Friendships are complicated things, and perhaps even more so once entering your twenties as dynamics naturally change. Childhood and adolescent friendships often feel free and easy, and growing up with a best friend by your side can be so comforting. But the pressure and strain that is sometimes felt in adult friendship as life gets in the way is a difficult one.

Today’s submission shares a story of sadness in lost friendship, and is one for anyone out there struggling with the ache that comes with life’s chapters closing …

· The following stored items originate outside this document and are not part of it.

(* ===== verification/Cleanup.v ===== *)
(** * Cleanup of expired transactions

    The cron job of [jobs/handlers/transaction_cleanup_handler.rs]: under a distributed lock it
    takes each relayer in turn, repairs its status indexes, and pages through its finalized
    transactions to delete those whose [delete_at] has passed.  The repository is an interface,
    [CleanupRepository], which the in-memory and the Redis repository implement. *)

From S2P Require Import Prelude Decimal Errors Json Model TransactionJson TransactionTypes Config.
From S2P Require Import Repository Counter RedisBase Lock RedisTransaction RedisDocuments.
From S2P Require Import RedisRefinement Jobs Effects Sample RedisSample EvmUtils JobHandlers.
From stdpp Require Import sorting.
Open Scope Z_scope.

(** ** The interface *)

Class CleanupRepository `{Chrono} `{ServerConfig} (S : Type) := {
  (** The key prefix of [connection_info]; [None] in memory. *)
  cr_connection_info : option string;
  cr_find_by_status_paginated :
    string -> list TransactionStatus -> PaginationQuery -> bool ->
    M S RepositoryError.t (PaginatedResult TransactionRepoModel);
  cr_delete_by_requests :
    list TransactionDeleteRequest -> M S RepositoryError.t BatchDeleteResult;
  cr_reconcile_stale_status_indexes : Z -> string -> M S RepositoryError.t Z;

  cr_holds : S -> gmap string TransactionRepoModel -> Prop;

  (** Pages list stored transactions; deletions remove some of the named ones. *)
  cr_find_spec rid sts q oldest s v :
    cr_holds s v ->
    wp (cr_find_by_status_paginated rid sts q oldest) (fun r s' =>
      cr_holds s' v /\
      forall p t, r = Ok p -> t ∈ pr_items p -> v !! tx_id t = Some t) s;
  cr_delete_spec reqs s v :
    cr_holds s v ->
    wp (cr_delete_by_requests reqs) (fun _ s' =>
      exists X, X ⊆ list_to_set (dr_id <$> reqs) /\ cr_holds s' (without X v)) s;
  cr_reconcile_spec now rid s v :
    cr_holds s v -> wp (cr_reconcile_stale_status_indexes now rid) (fun _ s' => cr_holds s' v) s;
}.

(** ** The handler *)

Definition CLEANUP_PAGE_SIZE : Z := 100.
Definition DELETE_BATCH_SIZE : nat := 100.
Definition MAX_CLEANUP_ITERATIONS_PER_STATUS : nat := 1500.
Definition CLEANUP_LOCK_NAME : string := "transaction_cleanup".
Definition TRANSACTION_CLEANUP_LOCK_TTL_SECS : Z := 9 * 60.
Definition WORKER_TRANSACTION_CLEANUP_RETRIES : Z := 5.

(** [slice::chunks]; every round takes at least one element. *)
Fixpoint chunks_fuel {A} (fuel n : nat) (l : list A) : list (list A) :=
  match fuel, l with
  | O, _ | _, [] => []
  | S fuel', _ => take n l :: chunks_fuel fuel' n (drop n l)
  end.

Definition chunks {A} (n : nat) (l : list A) : list (list A) := chunks_fuel (length l) n l.

Lemma chunks_concat {A} n (l : list A) : (0 < n)%nat -> concat (chunks n l) = l.
Proof.
  intros Hn. unfold chunks. assert (length l <= length l)%nat as Hl by lia.
  revert Hl. generalize (length l) at 2 3 as fuel. intros fuel. revert l.
  induction fuel as [|fuel IH]; intros l Hl; [by destruct l; [|cbn in Hl; lia]|].
  destruct l as [|x l]; [done|]. cbn [chunks_fuel]. rewrite concat_cons, IH; [apply take_drop|].
  rewrite length_drop. cbn [length] in *. lia.
Qed.

Section Handler.
Context `{Chrono} `{ServerConfig} {S : Type} `{!CleanupRepository S}.

Definition extract_nonce_from_network_data (network_data : NetworkTransactionData) : option Z :=
  match network_data with
  | EvmData evm_data => evm_nonce evm_data
  | _ => None
  end.

Definition should_delete_transaction (transaction : TransactionRepoModel) (now : Z) : bool :=
  match transaction.(tx_delete_at) with
  | Some delete_at_str =>
      match parse_rfc3339 delete_at_str with
      | Some delete_at => delete_at <=? now
      | None => false
      end
  | None => false
  end.

(** What the filter keeps. *)
Definition deletable (now : Z) (tx : TransactionRepoModel) : bool :=
  if negb (status_in (tx_status tx) FINAL_TRANSACTION_STATUSES) then false
  else should_delete_transaction tx now.

Definition delete_request (tx : TransactionRepoModel) : TransactionDeleteRequest :=
  {| dr_id := tx_id tx; dr_relayer_id := tx_relayer_id tx;
     dr_nonce := extract_nonce_from_network_data (tx_network_data tx) |}.

(** Batches that fail are skipped.  The result counts what was deleted. *)
Definition process_transactions_for_cleanup (transactions : list TransactionRepoModel) (now : Z)
  : M S Report Z :=
  match transactions with
  | [] => retM 0
  | _ =>
      let delete_requests := delete_request <$> List.filter (deletable now) transactions in
      match delete_requests with
      | [] => retM 0
      | _ =>
          foldM (fun total_deleted batch =>
                   let* r := try_ (cr_delete_by_requests batch) in
                   match r with
                   | Ok result => retM (total_deleted + deleted_count result)
                   | Err _ => retM total_deleted
                   end) 0 (chunks DELETE_BATCH_SIZE delete_requests)
      end
  end.

(** The loop; the fuel is what is left of the iteration limit. *)
Fixpoint status_cleanup_loop (fuel : nat) (relayer_id : string) (status : TransactionStatus)
    (now current_page total_cleaned : Z) : M S Report Z :=
  match fuel with
  | O => retM total_cleaned
  | Datatypes.S fuel' =>
      let query := {| page := current_page; per_page := CLEANUP_PAGE_SIZE |} in
      let* page_result :=
        map_errM (fun e => RMessage ("Failed to fetch " +:+ status_name status +:+
                    " transactions for relayer " +:+ relayer_id +:+ ": " +:+
                    repository_error_display e))
          (cr_find_by_status_paginated relayer_id [status] query true) in
      match pr_items page_result with
      | [] => retM total_cleaned
      | items =>
          let* cleaned_count := process_transactions_for_cleanup items now in
          let total_cleaned := total_cleaned + cleaned_count in
          let current_page := if cleaned_count =? 0 then current_page + 1 else current_page in
          status_cleanup_loop fuel' relayer_id status now current_page total_cleaned
      end
  end.

Definition process_status_cleanup (relayer_id : string) (status : TransactionStatus) (now : Z)
  : M S Report Z :=
  status_cleanup_loop MAX_CLEANUP_ITERATIONS_PER_STATUS relayer_id status now 1 0.

Record RelayerCleanupResult := {
  rc_relayer_id : string; rc_cleaned_count : Z; rc_error : option string;
}.

(** The loop over the final statuses, which the first failure ends. *)
Fixpoint statuses_cleanup (relayer_id : string) (reconcile_error : option string)
    (statuses : list TransactionStatus) (now total_cleaned : Z)
  : M S Report RelayerCleanupResult :=
  match statuses with
  | [] => retM {| rc_relayer_id := relayer_id; rc_cleaned_count := total_cleaned;
                  rc_error := reconcile_error |}
  | status :: statuses' =>
      let* r := try_ (process_status_cleanup relayer_id status now) in
      match r with
      | Ok cleaned =>
          statuses_cleanup relayer_id reconcile_error statuses' now (total_cleaned + cleaned)
      | Err e =>
          retM {| rc_relayer_id := relayer_id; rc_cleaned_count := total_cleaned;
                  rc_error := Some match reconcile_error with
                    | Some reconcile_error =>
                        reconcile_error +:+ "; status cleanup failed: " +:+ report_display e
                    | None => report_display e
                    end |}
      end
  end.

(** [reconcile_now] is the clock the reconciliation reads. *)
Definition process_single_relayer (reconcile_now : Z) (relayer_id : string) (now : Z)
  : M S Report RelayerCleanupResult :=
  let* r := try_ (cr_reconcile_stale_status_indexes reconcile_now relayer_id) in
  let reconcile_error := match r with
                         | Ok _ => None
                         | Err e => Some (repository_error_display e)
                         end in
  statuses_cleanup relayer_id reconcile_error FINAL_TRANSACTION_STATUSES now 0.

(** One relayer after the other. *)
Definition process_relayers_in_batches (reconcile_now : Z) (relayer_ids : list string) (now : Z)
  : M S Report (list RelayerCleanupResult) :=
  foldM (fun results relayer_id =>
           let* r := process_single_relayer reconcile_now relayer_id now in
           retM (results ++ [r])) [] relayer_ids.

Definition report_cleanup_results (cleanup_results : list RelayerCleanupResult)
  : result Report unit :=
  let total_errors :=
    length (List.filter (fun r => bool_decide (is_Some (rc_error r))) cleanup_results) in
  if (0 <? total_errors)%nat then
    Err (RMessage ("Cleanup completed with " +:+ print_dec (Z.of_nat total_errors) +:+
                   " errors out of " +:+ print_dec (Z.of_nat (length cleanup_results)) +:+
                   " relayers"))
  else Ok tt.

(** The repository, the locks, and the guards that were dropped, whose release tasks run
    later. *)
Record CleanupWorld := { cw_repo : S; cw_locks : lock_server; cw_dropped : list LockGuard }.

Definition on_cleanup_repo {A} (c : M S Report A) : M CleanupWorld Report A := fun w =>
  let '(r, s) := c (cw_repo w) in
  (r, {| cw_repo := s; cw_locks := cw_locks w; cw_dropped := cw_dropped w |}).

Definition on_cleanup_locks {A} (c : M lock_server LockError A)
  : M CleanupWorld Report (result LockError A) := fun w =>
  let '(r, s) := c (cw_locks w) in
  (Ok r, {| cw_repo := cw_repo w; cw_locks := s; cw_dropped := cw_dropped w |}).

Definition drop_guard (g : option LockGuard) : M CleanupWorld Report unit := fun w =>
  (Ok tt, {| cw_repo := cw_repo w; cw_locks := cw_locks w;
             cw_dropped := cw_dropped w ++ option_list g |}).

(** What follows the acquisition. *)
Definition cleanup_run (reconcile_now now : Z) (relayers : result RepositoryError.t (list string))
  : M CleanupWorld Report unit :=
  let* ids := liftM match relayers with
                    | Ok l => Ok l
                    | Err e => Err (RMessage ("Failed to fetch relayers: " +:+
                                              repository_error_display e))
                    end in
  let* cleanup_results := on_cleanup_repo (process_relayers_in_batches reconcile_now ids now) in
  liftM (report_cleanup_results cleanup_results).

(** [relayers] is the answer of the relayer repository, [lock_now] the server's clock and
    [lock_value] what [generate_lock_value] gives.  The guard is dropped on every way out. *)
Definition cleanup_handle_request (distributed_mode : bool) (lock_now : Z) (lock_value : string)
    (reconcile_now now : Z) (relayers : result RepositoryError.t (list string))
  : M CleanupWorld Report unit :=
  let run g :=
    let* r := try_ (cleanup_run reconcile_now now relayers) in
    do* drop_guard g in liftM r in
  match distributed_mode, cr_connection_info with
  | true, Some prefix =>
      let lock_key := prefix +:+ ":lock:" +:+ CLEANUP_LOCK_NAME in
      let* r := on_cleanup_locks
        (try_acquire lock_now lock_key TRANSACTION_CLEANUP_LOCK_TTL_SECS lock_value) in
      match r with
      | Ok (Some guard) => run (Some guard)
      | Ok None => retM tt
      | Err _ => retM tt
      end
  | _, _ => run None
  end.
(** ** Changes of the store *)

Section Store.
Context (cv : gmap CounterKey Z).

Lemma sound_insert (w w' : W S C) id t :
  counters w' = counters w -> view w' = <[id := t]> (view w) -> kept cv id t ->
  sound cv w -> sound cv w'.
Proof.
  intros Hc Hv Ht [Hcw Hm]. split; [congruence|]. rewrite Hv. by apply map_Forall_insert_2.
Qed.

Lemma sound_create t :
  kept cv (tx_id t) t -> keeps (sound cv) (repo_call (repo_create t)) (fun _ => True).
Proof.
  intros Ht w Hw. split; [|done]. unfold repo_call.
  pose proof (repo_create_spec t (w_repo w)) as Hs. unfold wp in Hs.
  destruct (repo_create t (w_repo w)) as [r s']. simpl in *.
  assert (Hc : counters (set_repo s' w) = counters w) by by destruct w.
  destruct Hs as [(_ & Hs & _)|[Hs _]].
  - eapply sound_insert; [done| |done|done]. by rewrite view_set_repo.
  - eapply sound_same; [|done|done]. by rewrite view_set_repo.
Qed.

Lemma sound_update id u :
  (forall now t, kept cv id t -> kept cv id (apply_partial_update now u t)) ->
  keeps (sound cv) (partial_update_r id u) (fun _ => True).
Proof.
  intros Hu w Hw. split; [|done].
  destruct (partial_update_r_spec id u w) as [Hc [Hv|(now & t & t' & Hl & Hr & Hv)]].
  { by eapply sound_same. }
  assert (Ht : kept cv id t) by apply (proj2 Hw _ _ Hl).
  eapply sound_insert; [done|done| |done]. destruct Hr as [->|(_ & _ & ->)]; [by apply Hu|done].
Qed.

Lemma kept_failed now reason id t :
  kept cv id t -> kept cv id (apply_partial_update now
    (upd_with_reason (Some reason) (upd_with_status Failed)) t).
Proof. intros (Hid & _ & Hlow). split; [done|]. split; [by split|exact Hlow]. Qed.
(** The argument [get_child] receives: a string stands for the
    one-segment path. *)
Definition path_segments (p : node_path) : list string :=
  match p with
  | PathStr s => [s]
  | PathList l => l
  end.

(** The state the body of the innermost loop of [_load_devices_nodes]
    works on: the binding [node], [device.nodes] and the connector. *)
Record LoadState := {
  cur : Node.t;
  dnodes : list NodeConfig;
  sess : Session
}.

Definition upd_cur (f : Node.t -> Node.t) : M LoadState unit :=
  mmodify (fun s => Build_LoadState (f (cur s)) (dnodes s) (sess s)).
Definition upd_sess (f : Session -> Session) : M LoadState unit :=
  mmodify (fun s => Build_LoadState (cur s) (dnodes s) (f (sess s))).

Definition reset_cur : M LoadState unit :=
  mmodify (fun s =>
    let '(nd, se) := __reset_node (cur s) (sess s) in
    Build_LoadState nd (dnodes s) se).

(** [if node.get('valid', True): log; await self.__reset_node(node)] *)
Definition reset_if_valid (l : level) (msg : string) : M LoadState unit :=
  s <~ mget ;;
  if get_default true (Node.valid (cur s))
  then upd_sess (add_log l msg) ;;; reset_cur
  else mret tt.

(** The [else] branch of the lookup: qualify the path by browsing when
    its last item carries no namespace index, then fetch the node.  [None]
    stands for the [continue] taken when nothing matches. *)
Definition browse_binding (p : node_path) : M LoadState (option node) :=
  final <~ lift (path_last p) ;;
  if negb (length (Py.split ":" final) =? 2)%nat then
    qualified_path <~ lift (find_node_name_space_index cl p) ;;
    match qualified_path with
    | [] =>
        reset_if_valid WARNING "Node not found; device: %s, key: %s, path: %s" ;;;
        mret None
    | q :: more =>
        (match more with
         | [] => mret tt
         | _ :: _ =>
             upd_sess (add_log WARNING
               "Multiple matching nodes found; device: %s, key: %s, path: %s; %s")
         end) ;;;
        upd_cur (Node.set_qualified_path q) ;;;
        found <~ lift (get_child cl q) ;;
        mret (Some found)
    end
  else
    found <~ lift (get_child cl (path_segments p)) ;;
    mret (Some found).

(** The part of the [try] block that finds the node. *)
Definition resolve_binding : M LoadState (option node) :=
  s <~ mget ;;
  let nd := cur s in
  let p :=
    match Node.qualified_path nd with
    | Some q => PathList q
    | None => Node.path nd
    end in
  match p with
  | PathStr str =>
      if is_nodeid_string str
      then found <~ lift (get_node cl str) ;; mret (Some found)
      else browse_binding p
  | PathList _ => browse_binding p
  end.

“I made my friend cry last week. I stumbled over the words I wanted to say kindly to her, and they came out all wrong and tangled up, harsher than they should been said. I flapped and flustered then sat in muted silence as she told me I’d hurt her. We left the corner of the cosy pub where we’d had a leisurely Sunday dinner and things felt spoilt by my callousness. As I fumbled to pay for my food at the bar, I bumped into her, then held her hand in way of apology. We squeezed one another’s hands, then went out into the cold night and hugged properly. She forgave me, because she knew it didn’t mean to hurt her. I forgave myself, because I know I didn’t mean to hurt her too. 

Things don’t always work that way with friendships, sadly. Here follows a friendship with someone else, who had meant a great deal to me.

It was about a week before last Christmas when the excruciating agony of not knowing what was happening became too much to bear. I called my best friend, whom I had recently suffered a rift with. She told me she couldn’t be friends with me anymore. A feeling of utter chaos flooded over me. I was bereft. She had meant the world to me, a comfort during our late teenage years, and a constant source of wisdom and love through ill health and bad breakups. Now I found myself having to navigate the break-up of our very own friendship.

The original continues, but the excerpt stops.